Apr 9, 2020
Syria has denounced as misleading the first report from the global chemical weapons watchdog blaming its air force for a series of attacks using sarin and chlorine on a rebel-held town in 2017
DAMASCUS, Syria (AP) — Syria denounced Thursday as misleading the first report from the global chemical weapons watchdog blaming its air force for a series of attacks using sarin and chlorine on a rebel-held town in 2017.
The investigative team of the Organization for the Prohibition of Chemical Weapons said in a 82-page report issued Wednesday that the Syrian air force dropped bombs containing either chlorine or sarin on a hospital and open farmland in the central town of Latamneh, injuring over 70 people and killing at least three, a surgeon and two other people. Livestock was also killed.
The attacks came amid intense fighting over the rebel-controlled town and parts of northern Hama, the central province were Latamneh is located. It was followed by a government attack on Khan Sheikoun, a town further north, with suspected chemical agents that killed nearly 100 people. The Khan Sheikoun attack is not part of the new report but it prompted U.S. missile strikes in April 2017 that targeted Syrian air bases from where the attacks are believed to have been launched.

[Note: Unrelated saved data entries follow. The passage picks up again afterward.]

(* ===== verification/CertProbe.v ===== *)
(** * Probing CAS for the current certificate (internal/controller/probe.go) *)
From S2P Require Import Prelude GoString GoTime Api GoError Cloud KubeLib Effects Naming Tokens Bundle Issuer.
From S2P Require Import CertStatus Samples CertUpload.

#[local] Open Scope prog_scope.

(** ** Definitions *)

Definition probeFailedMessage : string :=
  "failed to verify the CAS certificate still exists; the current certificate is unaffected".

(** the generation of [ac] with a certId, when the probe is to look for it at all *)
Definition probe_target (ac : AliyunCertificate) : option (CertificateGeneration * Z) :=
  if UploadEnabled (ac_aliyun ac) then
    match as_current (ac_status ac) with
    | Some c => match gen_cert_id c with Some id => Some (c, id) | None => None end
    | None => None
    end
  else None.

(** the current generation after the probe found it gone *)
Definition forget_current (ac : AliyunCertificate) : AliyunCertificate :=
  on_status (fun s => set_as_current ((fun c => set_gen_fingerprint "" (set_gen_cert_id None c)) <$> as_current s) s) ac.

Section probe.
  Context `{K : KubeLib}.

(** [inr true]: the current certificate is gone, and [ac] has been cleared for a
    re-upload *)
Definition probeCAS (r : CertReconciler) (ac : AliyunCertificate) (primaryDomain : string) :
    prog ((goerr + bool) * AliyunCertificate) :=
  match probe_target ac with
  | None => Ret (inr false, ac)
  | Some (cur, id) =>
      let! now := call ONow in
      if time_before (gen_not_after cur) now then Ret (inr false, ac)
      else
        let! throttled :=
          match as_probed_at (ac_status ac) with
          | Some t => let! now := call ONow in Ret (time_sub now t <? r_cas_probe_interval r)%Z
          | None => Ret false
          end in
        if throttled then Ret (inr false, ac)
        else
          let! cas := casClient r ac in
          match cas with
          | inl e => Ret (inl e, ac)
          | inr cas =>
              let! l := call (OCASFind cas (casFindHint ac primaryDomain)) in
              match l with
              | inl e => Ret (inl e, ac)
              | inr l =>
                  let! now := call ONow in
                  let ac := on_status (set_as_probed_at (Some now)) ac in
                  if existsb (fun c => (sum_cert_id c =? id)%Z) l then Ret (inr false, ac)
                  else
                    do! Event (ac_meta ac) true "CASCertificateMissing"
                          "current certificate not found in CAS; re-uploading" in
                    Ret (inr true, forget_current ac)
              end
          end
  end.

Definition noteProbeFailure (ac : AliyunCertificate) : prog unit :=
  Event (ac_meta ac) true "ProbeFailed" probeFailedMessage.

End probe.

(** ** Lemmas *)

Lemma probeCAS_quiet r `{!CASFactoryOk r} ac d : all_calls quiet (probeCAS r ac d).
Proof.
  unfold probeCAS. destruct (probe_target ac) as [[cur id]|]; [|exact I].
  twp_step; [by split|]. destruct (time_before _ _); [exact I|].
  twp_step. { destruct (as_probed_at (ac_status ac)); by repeat split. }
  destruct a0; [exact I|]. twp_step; [by apply casClient_quiet|].
  destruct a0 as [e|cas]; [exact I|]. twp_step; [by split|]. destruct a0 as [e|l]; [exact I|].
  twp_step; [by split|]. destruct (existsb _ _); by repeat split.
Qed.

(** what a probe may leave behind *)
Definition probed (ac : AliyunCertificate) (res : goerr + bool) (ac' : AliyunCertificate) : Prop :=
  match res with
  | inl _ => ac' = ac
  | inr false => ac' = ac \/ exists now, ac' = on_status (set_as_probed_at (Some now)) ac
  | inr true => exists now, ac' = forget_current (on_status (set_as_probed_at (Some now)) ac)
  end.

(** the calls of this probe show that CAS was asked and did not list [id] *)
Definition not_listed (h : history) (id : Z) : Prop :=
  exists cas hint l, Ev (OCASFind cas hint) (inr l) ∈ h /\ forall c, c ∈ l -> sum_cert_id c <> id.

Lemma existsb_id_false l id :
  existsb (fun c => (sum_cert_id c =? id)%Z) l = false -> forall c, c ∈ l -> sum_cert_id c <> id.
Proof.
  intros He c Hc%list_elem_of_In Hid. apply not_true_iff_false in He. apply He. apply existsb_exists.
  exists c. split; [done|]. by apply Z.eqb_eq.
Qed.

Lemma probeCAS_wp (r : CertReconciler) `{!CASFactoryOk r} (ac : AliyunCertificate) (d : string) (h : history) :
  twp any_env (fun _ o => client_call o \/ is_report o \/
                 exists cas, o = OCASFind cas (casFindHint ac d)) h (probeCAS r ac d)
    (fun '(res, ac') h' => probed ac res ac' /\
       (res = inr true -> exists c id, probe_target ac = Some (c, id) /\ not_listed h' id) /\
       (probe_target ac = None -> h' = h /\ res = inr false /\ ac' = ac)).
Proof.
  unfold probeCAS. destruct (probe_target ac) as [[cur id]|] eqn:Et; [|cbn; naive_solver].
  repeat twp_step; [by right; left|]. destruct (time_before _ _); [cbn; naive_solver|].
  twp_step. eapply twp_post with (Q := fun _ _ => True).
  { destruct (as_probed_at (ac_status ac)); [|done]. repeat twp_step; [by right; left|done]. }
  intros throttled h1 _. destruct throttled; [cbn; naive_solver|]. twp_step.
  eapply twp_post; [apply (all_calls_twp client_call); [by apply casClient_calls|by intros; left]|].
  intros [e|cas] h2 _; [cbn; naive_solver|]. repeat twp_step; [right; right; eauto|].
  destruct r1 as [e|l]; [cbn; naive_solver|]. repeat twp_step; [by right; left|].
  destruct (existsb _ l) eqn:El; [cbn; naive_solver|].
  unfold Event. repeat twp_step; [by right; left|]. cbn. split; [by eexists|]. split; [|done].
  intros _. exists cur, id. split; [done|]. exists cas, (casFindHint ac d), l. split; [set_solver|].
  by apply existsb_id_false.
Qed.

(** ** Properties *)

(** The probe never condemns a certificate without having asked: it changes
    nothing but the probe time unless CAS answered a listing, in this probe, that
    does not contain the certId; then it clears certId and fingerprint of the
    current generation and nothing else.  It looks for nothing when uploading is
    off, when there is no certId, when the certificate has expired or when the last
    probe is recent, and a failed listing leaves the object as it was. *)
Theorem probeCAS_spec (r : CertReconciler) `{!CASFactoryOk r} (ac : AliyunCertificate) (d : string) (h : history) :
  twp any_env (fun _ o => client_call o \/ is_report o \/
                 exists cas, o = OCASFind cas (casFindHint ac d)) h (probeCAS r ac d)
    (fun '(res, ac') h' => probed ac res ac' /\
       (res = inr true -> exists c id, probe_target ac = Some (c, id) /\ not_listed h' id) /\
       (probe_target ac = None -> h' = h /\ res = inr false /\ ac' = ac)).
Proof. by apply probeCAS_wp. Qed.

Lemma probeCAS_spec_witness :
  let ac := on_status (set_as_current (Some (sample_gen "leaf" (Some 5%Z) 0))) sample_ac in
  let w : handler unit := fun _ o => match o return resp o * unit with
    | OCASFind _ _ => (inr [mkCertSummary 6 "x" [] ""], tt) | o => (failed_resp o, tt) end in
  let run := exec w tt [] (probeCAS sample_reconciler ac "leaf") in
  run.1.1.1 = inr true /\ not_listed run.1.2 5.
Proof.
  intros ac w run.
  pose proof (twp_exec_any w _ [] tt _ _ (probeCAS_spec sample_reconciler ac "leaf" [])) as H.
  change (exec w tt [] _) with run in H. assert (Hr : run.1.1.1 = inr true) by (vm_compute; reflexivity).
  destruct run as [[[res ac'] h'] u]. cbn in Hr, H |- *. destruct H as (_ & H & _). split; [done|].
  destruct (H Hr) as (c & id & [= _ <-] & Hl). exact Hl.
Defined.

(** The hint of a pending upload shadows the current certificate: while the
    record of a newer generation is pending, the probe searches CAS with that
    record's domain, so after the spec moved to another domain a certificate that
    CAS still holds is reported missing and its certId forgotten.  (The world below
    lists a certificate exactly under the keywords contained in its name list.) *)
Theorem probe_uses_hint_of_other_generation :
  let cur := sample_gen "old.example.com" (Some 5%Z) 0 in
  let p := mkPendingUpload (toy_digest "new.example.com") "n" "t" 0 "new.example.com" in
  let ac := on_status (fun s => set_as_pending (Some p) (set_as_current (Some cur) s)) sample_ac in
  let held := mkCertSummary 5 "k8s-old.example.com" ["old.example.com"] "" in
  let w : handler unit := fun _ o => match o return resp o * unit with
    | OCASFind _ hint => (inr (List.filter (fun c => existsb (fun n => contains n hint) (sum_sans c)) [held]), tt)
    | o => (failed_resp o, tt) end in
  (exec w tt [] (probeCAS sample_reconciler ac "old.example.com")).1.1.1 = inr true /\
  (exec w tt [] (probeCAS sample_reconciler (on_status (set_as_pending None) ac) "old.example.com")).1.1.1 = inr false.
Proof. vm_compute. done. Qed.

“Syria condemns in the strongest terms what was stated in the report," an unnamed official with the Foreign Ministry said, according to a statement on state media. “At the same time, it categorically denies that it used toxic gases in the town of Latamneh or in any other Syrian city or village.”
The official charged the report relied on “fabricated allegations" from opposition areas, including by militant groups, dominated by al-Qaida-linked fighters and a volunteer group known as White Helmets, which Damascus labels as “terrorists.”
The investigative team concluded that “there are reasonable grounds” to believe the perpetrators of the use of sarin as a chemical weapon in Latamneh in 2017, on March 24 and March 30, and that the use of chlorine as a chemical weapon on March 25, 2017, was part of the Syrian Arab Air Force, coordinator Santiago Oñate-Laborde said.
The investigation included interviews with witnesses, analysis of samples taken from the sites of the attacks, as well as review of symptoms reported by those affected and medical staff, along with examination of imagery, including satellite images.
Syrian authorities repeatedly refused to cooperate with the investigation, the report said.
The Syrian government consistently rejects allegations it used chemical weapons during the country’s grinding civil war. The new report is likely to fan new calls for accountability for the government of its president, Bashar Assad.
The Syrian official also said such “false accusations will not deter Syria from continuing its war on terrorism.” Damascus considers all opposition groups terrorists and has kept up military operations against rebel-held areas, lately squeezing nearly 4 million civilians and tens of thousands of fighters in a shrinking enclave in northwestern Syria. A cease-fire went into effect there in March.
The OPCW team was established after Russia blocked the extension of a joint UN-OPCW investigation set up in 2015 that accused Syria of using chlorine in at least two attacks, in 2014 and 2015 ,and of unleashing the nerve agent sarin in Khan Sheikhoun.
Syria joined the OPCW in 2013 after it was blamed for a deadly poison gas attack in a Damascus suburb. Assad’s government then declared that some 1,300 tons of chemical weapons and precursor chemicals were subsequently destroyed in an unprecedented international operation.
However, the organization still has unanswered questions on whether Syria has fully disposed of its stockpile.